Pandas long to wide reshape, by two variables
A simple pivot might be sufficient for your needs but this is what I did to reproduce your desired output:
df['idx'] = df.groupby('Salesman').cumcount()
Just adding a within group counter/index will get you most of the way there but the column labels will not be as you desired:
print df.pivot(index='Salesman',columns='idx')[['product','price']]
product price
idx 0 1 2 0 1 2
Salesman
Knut bat ball wand 5 1 3
Steve pen NaN NaN 2 NaN NaN
To get closer to your desired output I added the following:
df['prod_idx'] = 'product_' + df.idx.astype(str)
df['prc_idx'] = 'price_' + df.idx.astype(str)
product = df.pivot(index='Salesman',columns='prod_idx',values='product')
prc = df.pivot(index='Salesman',columns='prc_idx',values='price')
reshape = pd.concat([product,prc],axis=1)

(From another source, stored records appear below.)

Class TraceeMemory := {
  mstate : Type;
  vm_readv : mstate -> Z -> Z -> io;
  vm_writev : mstate -> Z -> list Z -> mstate * io;
  peekdata : mstate -> Z -> io;
  pokedata : mstate -> Z -> list Z -> mstate * io;
}.

(** sizeof(long), and ARRAY_SIZE(cached_raddr). *)
Definition WORD := 8.
Definition CACHED_PAGES := 4.

(** The static variables. *)
Record ucopy := mk_ucopy {
  process_vm_readv_not_supported : bool;
  process_vm_writev_not_supported : bool;
  cached_idx : Z;
  cached_raddr : list Z;
  buf : list (list Z);
}.

Definition invalidate_umove_cache (c : ucopy) : ucopy :=
  mk_ucopy (process_vm_readv_not_supported c) (process_vm_writev_not_supported c) (-1)
    (cached_raddr c) (buf c).

Section ucopy.
Context {TM : TraceeMemory}.
Variable page_size : Z.
(** [current_wordsize < sizeof(addr)]. *)
Variable narrow : bool.

Definition page_mask : Z := page_size - 1.

(** ** Reading through the cache *)

Definition process_read_mem (m : mstate) (c : ucopy) (raddr len : Z) : io * ucopy :=
  let r := vm_readv m raddr len in
  (r, if (io_rc r <? 0) && (io_errno r =? ENOSYS)
      then mk_ucopy true (process_vm_writev_not_supported c) (cached_idx c) (cached_raddr c) (buf c)
      else c).

Definition get_next_unused_idx (c : ucopy) : Z := Z.rem (cached_idx c + 1) CACHED_PAGES.

(** The two loops, from [i] down to [last + 1], [n] steps at most. *)
Fixpoint lookup_down (n : nat) (raddr i last : Z) (l : list Z) : Z :=
  match n with
  | O => -1
  | S n' => if last <? i then if raddr =? nthZ l i then i else lookup_down n' raddr (i - 1) last l
            else -1
  end.

Definition lookup_cached_raddr_idx (raddr : Z) (c : ucopy) : Z :=
  if 0 <=? cached_idx c then
    let i := lookup_down 4 raddr (cached_idx c) (-1) (cached_raddr c) in
    if 0 <=? i then i
    else lookup_down 4 raddr (CACHED_PAGES - 1) (cached_idx c) (cached_raddr c)
  else -1.

Definition set_cached_raddr_idx (raddr idx : Z) (c : ucopy) : ucopy :=
  let l := if cached_idx c <? 0 then [0; 0; 0; 0] else cached_raddr c in
  mk_ucopy (process_vm_readv_not_supported c) (process_vm_writev_not_supported c) idx
    (updZ l idx raddr) (buf c).

Definition set_buf (idx : Z) (bytes : list Z) (c : ucopy) : ucopy :=
  mk_ucopy (process_vm_readv_not_supported c) (process_vm_writev_not_supported c) (cached_idx c)
    (cached_raddr c) (<[Z.to_nat idx := bytes]> (buf c)).

(** The entry that holds the page at [page_start], filled if need be, or the
    failed read. *)
Definition cached_page (m : mstate) (c : ucopy) (page_start : Z) : (Z * ucopy) + (io * ucopy) :=
  let idx := lookup_cached_raddr_idx page_start c in
  if idx =? -1 then
    let idx := get_next_unused_idx c in
    let '(r, c) := process_read_mem m c page_start page_size in
    if io_rc r <? 0 then inr (r, c)
    else inl (idx, set_cached_raddr_idx page_start idx (set_buf idx (io_bytes r) c))
  else inl (idx, c).

(** The loop over the pages: [done] is what was copied, [total_read] bytes. *)
Fixpoint vm_read_loop (fuel : nat) (m : mstate) (c : ucopy) (page_start taddr len : Z) (done : list Z)
  : option (io * ucopy) :=
  match fuel with
  | O => None
  | S fuel' =>
      match cached_page m c page_start with
      | inr (r, c) => Some (if negb (lenZ done =? 0) then mk_io (lenZ done) (io_errno r) done else r, c)
      | inl (idx, c) =>
          let offset := taddr - page_start in
          let copy_len := if len <=? page_size - offset then len else page_size - offset in
          let next_len := if len <=? page_size - offset then 0 else len - copy_len in
          let done := done ++ firstn (Z.to_nat copy_len) (skipn (Z.to_nat offset) (nth (Z.to_nat idx) (buf c) [])) in
          if next_len =? 0 then Some (mk_io (lenZ done) 0 done, c)
          else vm_read_loop fuel' m c (page_start + page_size) (page_start + page_size) next_len done
      end
  end.

(** A range of at most four pages takes at most four steps. *)
Definition vm_read_mem (m : mstate) (c : ucopy) (taddr len : Z) : option (io * ucopy) :=
  if len =? 0 then Some (mk_io 0 0 [], c)
  else
    let page_start := Z.land taddr (Z.lnot page_mask) in
    let page_after_last := Z.land (uint 64 (taddr + len + page_mask)) (Z.lnot page_mask) in
    if (page_start =? 0) || (page_after_last <? page_start)
       || (CACHED_PAGES * page_size <? page_after_last - page_start)
    then Some (process_read_mem m c taddr len)
    else vm_read_loop 5 m c page_start taddr len [].

(** ** Reading words *)

Definition tracee_addr_is_invalid (addr : Z) : bool := narrow && negb (Z.land addr (Z.lnot 0xffffffff) =? 0).

(** The loop of [umoven_peekdata]; the bytes copied so far are [done]. *)
Fixpoint peek_loop (fuel : nat) (m : mstate) (addr residue len : Z) (done : list Z) : option (Z * list Z) :=
  if len =? 0 then Some (0, done)
  else match fuel with
  | O => None
  | S fuel' =>
      let addr := Z.land addr (- WORD) in
      let u := peekdata m addr in
      if negb (io_errno u =? 0) then Some (-1, done)
      else
        let n := Z.min (WORD - residue) len in
        peek_loop fuel' m (uint 64 (addr + WORD)) 0 (len - n)
          (done ++ firstn (Z.to_nat n) (skipn (Z.to_nat residue) (io_bytes u)))
  end.

Definition umoven_peekdata (m : mstate) (addr len : Z) : option (Z * list Z) :=
  peek_loop (Z.to_nat len) m addr (Z.land addr (WORD - 1)) len [].

(** The first zero of a list. *)
Fixpoint find_nul (l : list Z) : option nat :=
  match l with
  | [] => None
  | c :: l' => if c =? 0 then Some 0%nat else S <$> find_nul l'
  end.

(** The search of [umovestr_peekdata] runs over the rest of the word. *)
Fixpoint peek_str_loop (fuel : nat) (m : mstate) (addr residue len : Z) (done : list Z)
  : option (Z * list Z) :=
  if len =? 0 then Some (0, done)
  else match fuel with
  | O => None
  | S fuel' =>
      let addr := Z.land addr (- WORD) in
      let u := peekdata m addr in
      if negb (io_errno u =? 0) then Some (-1, done)
      else
        let n := Z.min (WORD - residue) len in
        let rest := skipn (Z.to_nat residue) (io_bytes u) in
        let done' := done ++ firstn (Z.to_nat n) rest in
        match find_nul rest with
        | Some k => Some (lenZ done + (residue + Z.of_nat k + 1), done')
        | None => peek_str_loop fuel' m (uint 64 (addr + WORD)) 0 (len - n) done'
        end
  end.

Definition umovestr_peekdata (m : mstate) (addr len : Z) : option (Z * list Z) :=
  peek_str_loop (Z.to_nat len) m addr (Z.land addr (WORD - 1)) len [].

(** ** umoven and umovestr

    The result, the bytes stored at [our_addr] and the new cache. *)

Definition umoven (m : mstate) (c : ucopy) (addr len : Z) : option (Z * list Z * ucopy) :=
  if tracee_addr_is_invalid addr then Some (-1, [], c)
  else if process_vm_readv_not_supported c then
    '(r, l) ← umoven_peekdata m addr len; Some (r, l, c)
  else
    '(r, c) ← vm_read_mem m c addr len;
    if uint 32 (io_rc r) =? len then Some (0, io_bytes r, c)
    else if 0 <=? sint 32 (io_rc r) then Some (-1, io_bytes r, c)
    else if (io_errno r =? ENOSYS) || (io_errno r =? EPERM) then
      '(r, l) ← umoven_peekdata m addr len; Some (r, l, c)
    else Some (-1, io_bytes r, c).

Fixpoint umovestr_loop (fuel : nat) (m : mstate) (c : ucopy) (addr len nread : Z) (done : list Z)
  : option (Z * list Z * ucopy) :=
  if len =? 0 then Some (0, done, c)
  else match fuel with
  | O => None
  | S fuel' =>
      let chunk_len := if page_size <? len then page_size else len in
      let end_in_page := Z.land (uint 64 (addr + chunk_len)) page_mask in
      let chunk_len := if end_in_page <? chunk_len then chunk_len - end_in_page else chunk_len in
      '(r, c) ← vm_read_mem m c addr chunk_len;
      if 0 <? io_rc r then
        match find_nul (io_bytes r) with
        | Some k => Some (nread + Z.of_nat k + 1, done ++ io_bytes r, c)
        | None => umovestr_loop fuel' m c (uint 64 (addr + io_rc r)) (len - io_rc r) (nread + io_rc r)
                    (done ++ io_bytes r)
        end
      else if ((io_errno r =? ENOSYS) || (io_errno r =? EPERM)) && (nread =? 0) then
        '(r, l) ← umovestr_peekdata m addr len; Some (r, l, c)
      else Some (-1, done, c)
  end.

Definition umovestr (m : mstate) (c : ucopy) (addr len : Z) : option (Z * list Z * ucopy) :=
  if tracee_addr_is_invalid addr then Some (-1, [], c)
  else if process_vm_readv_not_supported c then
    '(r, l) ← umovestr_peekdata m addr len; Some (r, l, c)
  else umovestr_loop (Z.to_nat len) m c addr len 0 [].

(** ** Writing *)

(** [memcpy(u.data + offset, our_addr, len)]. *)
Definition patch_word (w : list Z) (offset : Z) (bytes : list Z) : list Z :=
  firstn (Z.to_nat offset) w ++ bytes ++ skipn (Z.to_nat offset + length bytes) w.

Definition upoken_peekpoke (m : mstate) (addr : Z) (bytes : list Z) (offset : Z) : mstate * bool :=
  let u := peekdata m addr in
  if negb (io_errno u =? 0) then (m, false)
  else let '(m, r) := pokedata m addr (patch_word (io_bytes u) offset bytes) in (m, io_rc r =? 0).

(** The loop over whole words; the result is the state, the number of bytes
    written, the bytes left, and [false] after an error. *)
Fixpoint poke_words (fuel : nat) (m : mstate) (addr : Z) (bytes : list Z) (nwritten : Z)
  : mstate * Z * Z * list Z * bool :=
  match fuel with
  | O => (m, addr, nwritten, bytes, true)
  | S fuel' =>
      if lenZ bytes <? WORD then (m, addr, nwritten, bytes, true)
      else
        let '(m, r) := pokedata m addr (firstn 8 bytes) in
        if io_rc r <? 0 then (m, addr, nwritten, bytes, false)
        else poke_words fuel' m (uint 64 (addr + WORD)) (skipn 8 bytes) (nwritten + WORD)
  end.

Definition upoken_pokedata (m : mstate) (addr : Z) (bytes : list Z) : mstate * Z :=
  let len := lenZ bytes in
  let residue := Z.land addr (WORD - 1) in
  let '(m, addr, nwritten, bytes, ok) :=
    if negb (len =? 0) && negb (residue =? 0) then
      let npoke := Z.min (WORD - residue) len in
      let addr := Z.land addr (- WORD) in
      let '(m, ok) := upoken_peekpoke m addr (firstn (Z.to_nat npoke) bytes) residue in
      if ok then (m, uint 64 (addr + WORD), npoke, skipn (Z.to_nat npoke) bytes, true)
      else (m, addr, 0, bytes, false)
    else (m, addr, 0, bytes, true) in
  if negb ok then (m, nwritten)
  else
    let '(m, addr, nwritten, bytes, ok) := poke_words (length bytes) m addr bytes nwritten in
    if negb ok then (m, nwritten)
    else if negb (lenZ bytes =? 0) then
      let '(m, ok) := upoken_peekpoke m addr bytes 0 in
      (m, if ok then nwritten + lenZ bytes else nwritten)
    else (m, nwritten).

reshape['Height'] = df.set_index('Salesman')['Height'].drop_duplicates()
print reshape
product_0 product_1 product_2 price_0 price_1 price_2 Height
Salesman
Knut bat ball wand 5 1 3 6
Steve pen NaN NaN 2 NaN NaN 5
Edit: if you want to generalize the procedure to more variables I think you could do something like the following (although it might not be efficient enough):
df['idx'] = df.groupby('Salesman').cumcount()
tmp = []
for var in ['product','price']:
df['tmp_idx'] = var + '_' + df.idx.astype(str)
tmp.append(df.pivot(index='Salesman',columns='tmp_idx',values=var))
reshape = pd.concat(tmp,axis=1)
@Luke said:
I think Stata can do something like this with the reshape command.
You can but I think you also need a within group counter to get the reshape in stata to get your desired output:
+-------------------------------------------+
| salesman idx height product price |
|-------------------------------------------|
1. | Knut 0 6 bat 5 |
2. | Knut 1 6 ball 1 |
3. | Knut 2 6 wand 3 |
4. | Steve 0 5 pen 2 |
+-------------------------------------------+
If you add idx
then you could do reshape in stata
:
reshape wide product price, i(salesman) j(idx)
Here's another solution more fleshed out, taken from Chris Albon's site.
Create "long" dataframe
raw_data = {'patient': [1, 1, 1, 2, 2],
'obs': [1, 2, 3, 1, 2],
'treatment': [0, 1, 0, 1, 0],
'score': [6252, 24243, 2345, 2342, 23525]}
df = pd.DataFrame(raw_data, columns = ['patient', 'obs', 'treatment', 'score'])
Make a "wide" data
df.pivot(index='patient', columns='obs', values='score')
A bit old but I will post this for other people.
What you want can be achieved, but you probably shouldn't want it ;) Pandas supports hierarchical indexes for both rows and columns. In Python 2.7.x ...
from StringIO import StringIO
raw = '''Salesman Height product price
Knut 6 bat 5
Knut 6 ball 1
Knut 6 wand 3
Steve 5 pen 2'''
dff = pd.read_csv(StringIO(raw), sep='\s+')
print dff.set_index(['Salesman', 'Height', 'product']).unstack('product')
Produces a probably more convenient representation than what you were looking for
price
product ball bat pen wand
Salesman Height
Knut 6 1 5 NaN 3
Steve 5 NaN NaN 2 NaN
The advantage of using set_index and unstacking vs a single function as pivot is that you can break the operations down into clear small steps, which simplifies debugging.